La mia determinazione è sempre stata molto forte. A 18/19 anni avevo fatto già un’Olimpiade, quindi era naturale seguire il percorso. La mia fortuna è stata avere accanto la Marina Militare, se non ci fossero stati loro non so se sarei riuscita a proseguire. Avevo in testa solo le olimpiadi e ho seguito la mia determinazione. Però mi rendo conto che l’età è critica, nuove scoperte, nuove amicizie, più libertà, aperitivi, discoteche, università. I sacrifici incominciano a farsi sentire ed è facile mollare. Per me non è mai stato un problema, la mia scelta era consapevole: io volevo andare in barca. La motivazione, la dedizione e la determinazione sono le cose essenziali. Altrimenti saremmo tutti grandi campioni.

Chi è stata l’avversaria più forte?

Senz’altro la brasiliana Martine Grael. Sul 49er è stata l’avversaria più temuta e la cosa è stata vissuta da entrambe le parti. Ricordo che in partenza per il Campionato del Mondo in Argentina prima di partire ho voluto superare un mio limite personale (soffro di vertigini), salendo in cima alla Tour Eiffel a Parigi. Arrivata su a fatica, ma motivata a superarmi e a battere la brasiliana, urlavo come una matta. Ma ci sono riuscita e in Argentina ho vinto il Campionato del Mondo e l’ho battuta. È stata comunque una competitività sana la nostra, che ha fatto bene a tutte e due.

Quanto conta il talento e il lavoro quotidiano?

Solo con il talento non si va da nessuna parte. Senza il lavoro quotidiano che comunque presuppone una motivazione forte, non si va da nessuna parte. Certo il talento è una marcia in più. Impegnarsi al massimo per ottenere risultati migliori sia nello sport che nella vita e nei rapporti di squadra da molti frutti. Anche la routine è importante. L’impegno da risultati più solidi e se dovessi scegliere tra solo talento o solo dedizione, senz’altro sceglierei la dedizione, 100%. I campioni si costruiscono.

Qual’è l’olimpiade che ricordi con più piacere e il sogno nel cassetto come allenatore?
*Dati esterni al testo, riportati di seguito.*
(** * Verification of the H3 map viewer, [src/App.tsx]

    The colour ramp [getKeplerColor], the CSV loader [loadCSVData], the
    range computed by the effect [loadData], the fill colour of a cell and
    the three screens of [App], over IEEE 754 binary64 numbers as Rocq's
    primitive floats give them. *)

From Stdlib Require Import ZArith NArith Floats List Lia Bool Ascii String.
Import ListNotations.
Local Open Scope Z_scope.

(** * JavaScript values and built-ins used by [src/App.tsx] *)

(** A JS [number] is an IEEE 754 binary64 value. *)
Definition number : Type := float.

(** ** Math.round: the integral number closest to [x], ties towards
    +Infinity; NaN, the infinities and integral numbers are returned as
    they are; a negative result that rounds to zero is -0. *)
Definition Math_round (x : number) : number :=
  match Prim2SF x with
  | S754_finite s m e =>
      if 0 <=? e then x
      else
        let k := - e in
        let q := Z.shiftr (Zpos m) k in
        let r := Z.land (Zpos m) (Z.ones k) in
        let half := Z.shiftl 1 (k - 1) in
        let n := if s then (if half <? r then q + 1 else q)
                 else (if half <=? r then q + 1 else q) in
        SF2Prim (binary_normalize prec emax (if s then - n else n) 0 s)
  | _ => x
  end.

(** ** Math.min / Math.max over the spread argument list *)
Definition is_neg_zero (x : number) : bool := is_zero x && get_sign x.
Definition is_pos_zero (x : number) : bool := is_zero x && negb (get_sign x).

Fixpoint Math_min_from (lowest : number) (coerced : list number) : number :=
  match coerced with
  | [] => lowest
  | n :: rest =>
      if is_nan n then nan
      else
        let lowest := if is_neg_zero n && is_pos_zero lowest then (-0)%float else lowest in
        let lowest := if (n <? lowest)%float then n else lowest in
        Math_min_from lowest rest
  end.

Definition Math_min (args : list number) : number := Math_min_from infinity args.

Fixpoint Math_max_from (highest : number) (coerced : list number) : number :=
  match coerced with
  | [] => highest
  | n :: rest =>
      if is_nan n then nan
      else
        let highest := if is_pos_zero n && is_neg_zero highest then 0%float else highest in
        let highest := if (highest <? n)%float then n else highest in
        Math_max_from highest rest
  end.

Definition Math_max (args : list number) : number := Math_max_from neg_infinity args.

(** ** isNaN on a number *)
Definition isNaN (x : number) : bool := is_nan x.

(** ** Strings: sequences of code units, here the code units below 256 *)

(** WhiteSpace and LineTerminator code units: TAB, LF, VT, FF, CR, SP, NBSP. *)
Definition is_white_space (c : ascii) : bool :=
  match nat_of_ascii c with
  | 9 | 10 | 11 | 12 | 13 | 32 | 160 => true
  | _ => false
  end%nat.

Fixpoint trimStart (s : string) : string :=
  match s with
  | String c r => if is_white_space c then trimStart r else s
  | EmptyString => EmptyString
  end.

Fixpoint string_rev_append (s acc : string) : string :=
  match s with
  | EmptyString => acc
  | String c r => string_rev_append r (String c acc)
  end.

Definition string_rev (s : string) : string := string_rev_append s EmptyString.

Definition trimEnd (s : string) : string := string_rev (trimStart (string_rev s)).

(** String.prototype.trim *)
Definition trim (s : string) : string := trimEnd (trimStart s).

(** String.prototype.split with a one-character separator. *)
Fixpoint split (sep : ascii) (s : string) : list string :=
  match s with
  | EmptyString => [EmptyString]
  | String c r =>
      if Ascii.eqb c sep then EmptyString :: split sep r
      else match split sep r with
           | h :: t => String c h :: t
           | [] => [String c EmptyString]
           end
  end.

(** ** parseFloat *)
Definition is_digit (c : ascii) : bool :=
  let n := nat_of_ascii c in (48 <=? n)%nat && (n <=? 57)%nat.

Definition digit_value (c : ascii) : Z := Z.of_nat (nat_of_ascii c) - 48.

(** Reads the longest run of decimal digits: the value accumulated on
    [acc], the number of digits read and the rest of the string. *)
Fixpoint take_digits (s : string) (acc : Z) (count : Z) : Z * Z * string :=
  match s with
  | String c r =>
      if is_digit c then take_digits r (10 * acc + digit_value c) (count + 1)
      else (acc, count, s)
  | EmptyString => (acc, count, s)
  end.

Definition take_sign (s : string) : bool * string :=
  match s with
  | String "+" r => (false, r)
  | String "-" r => (true, r)
  | _ => (false, s)
  end.

(** The value of an ExponentPart at the head of [s], 0 when there is none. *)
Definition parse_exponent (s : string) : Z :=
  match s with
  | String c r =>
      if Ascii.eqb c "e" || Ascii.eqb c "E" then
        let '(neg, r1) := take_sign r in
        let '(v, n, _) := take_digits r1 0 0 in
        if n =? 0 then 0 else if neg then - v else v
      else 0
  | EmptyString => 0
  end.

(** The number nearest to [(-1)^neg * D * 10^e10], where [D] was written
    with [nd] digits. *)
Definition decimal_to_number (neg : bool) (D e10 nd : Z) : number :=
  if D =? 0 then SF2Prim (S754_zero neg)
  else if 0 <=? e10 then
    if 400 <? e10 then SF2Prim (S754_infinity neg)
    else SF2Prim (binary_normalize prec emax (cond_Zopp neg (D * 10 ^ e10)) 0 false)
  else if nd + 400 <? - e10 then SF2Prim (S754_zero neg)
  else
    let '(q, e, l) := SFdiv_core_binary prec emax D 0 (10 ^ (- e10)) 0 in
    SF2Prim (binary_round_aux prec emax neg q e l).

Definition parseFloat_string (input : string) : number :=
  let trimmed := trimStart input in
  let '(neg, s) := take_sign trimmed in
  if prefix "Infinity" s then SF2Prim (S754_infinity neg)
  else
    let '(ip, ni, s1) := take_digits s 0 0 in
    let '(fp, nf, s2) :=
      match s1 with
      | String "." r => take_digits r ip 0
      | _ => (ip, 0, s1)
      end in
    if ni + nf =? 0 then nan
    else decimal_to_number neg fp (parse_exponent s2 - nf) (ni + nf).

(** ToString of a value that is a string or [undefined]. *)
Definition ToString (v : option string) : string :=
  match v with
  | Some s => s
  | None => "undefined"
  end.

Definition parseFloat (v : option string) : number := parseFloat_string (ToString v).

(** * The application, [src/App.tsx] *)

Definition color : Type := number * number * number * number.

Local Open Scope float_scope.

(** [getKeplerColor], lines 9-50. *)
Definition getKeplerColor (normalized : number) : color :=
  if normalized <=? 0.25 then
    let t := normalized / 0.25 in
    (Math_round (68 + (59 - 68) * t),
     Math_round (1 + (82 - 1) * t),
     Math_round (84 + (139 - 84) * t),
     200)
  else if normalized <=? 0.5 then
    let t := (normalized - 0.25) / 0.25 in
    (Math_round (59 + (33 - 59) * t),
     Math_round (82 + (144 - 82) * t),
     Math_round (139 + (140 - 139) * t),
     200)
  else if normalized <=? 0.75 then
    let t := (normalized - 0.5) / 0.25 in
    (Math_round (33 + (94 - 33) * t),
     Math_round (144 + (201 - 144) * t),
     Math_round (140 + (98 - 140) * t),
     200)
  else
    let t := (normalized - 0.75) / 0.25 in
    (Math_round (94 + (253 - 94) * t),
     Math_round (201 + (231 - 201) * t),
     Math_round (98 + (37 - 98) * t),
     200).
L’olimpiade più vissuta e più bella come esperienza è stata la prima ad Atene, l’unica in cui alloggiavamo all’interno del villaggio olimpico. Ogni giorno incontravo campioni e campionesse olimpiche che per me erano miti. Ero diventata la loro mascotte. Mi interessavano più le gare degli altri che le mie e mi sono vista tutte le gare che potevo. Dal punto di vista della prestazione, è stata Londra, dove non mi aspettavo niente. Anche la vicinanza dei parenti e amici a fare il tifo è stata importante. Condividere quest’esperienza con i tuoi cari è senz’altro più bello. Era un periodo per me complicato e tutto sommato il 5° posto è stato un buon risultato. A Pechino abbiamo preso una grande batosta, mi sentivo pronta a vincere ma il campo di regata non era sulla nostra sintonia, si doveva essere molto estreme nelle scelte tecniche. Senz’altro c’è stata una mancanza tecnica da parte nostra, e una grande difficoltà a digerire l’ennesimo quinto posto. Rio mi è piaciuta meno, non mi sono divertita ma forse non ero abbastanza motivata. Infatti è stata l’ultima regata che ho fatto. Peccato che la mia carriera si sia chiusa così. È l’unico rimorso che ho.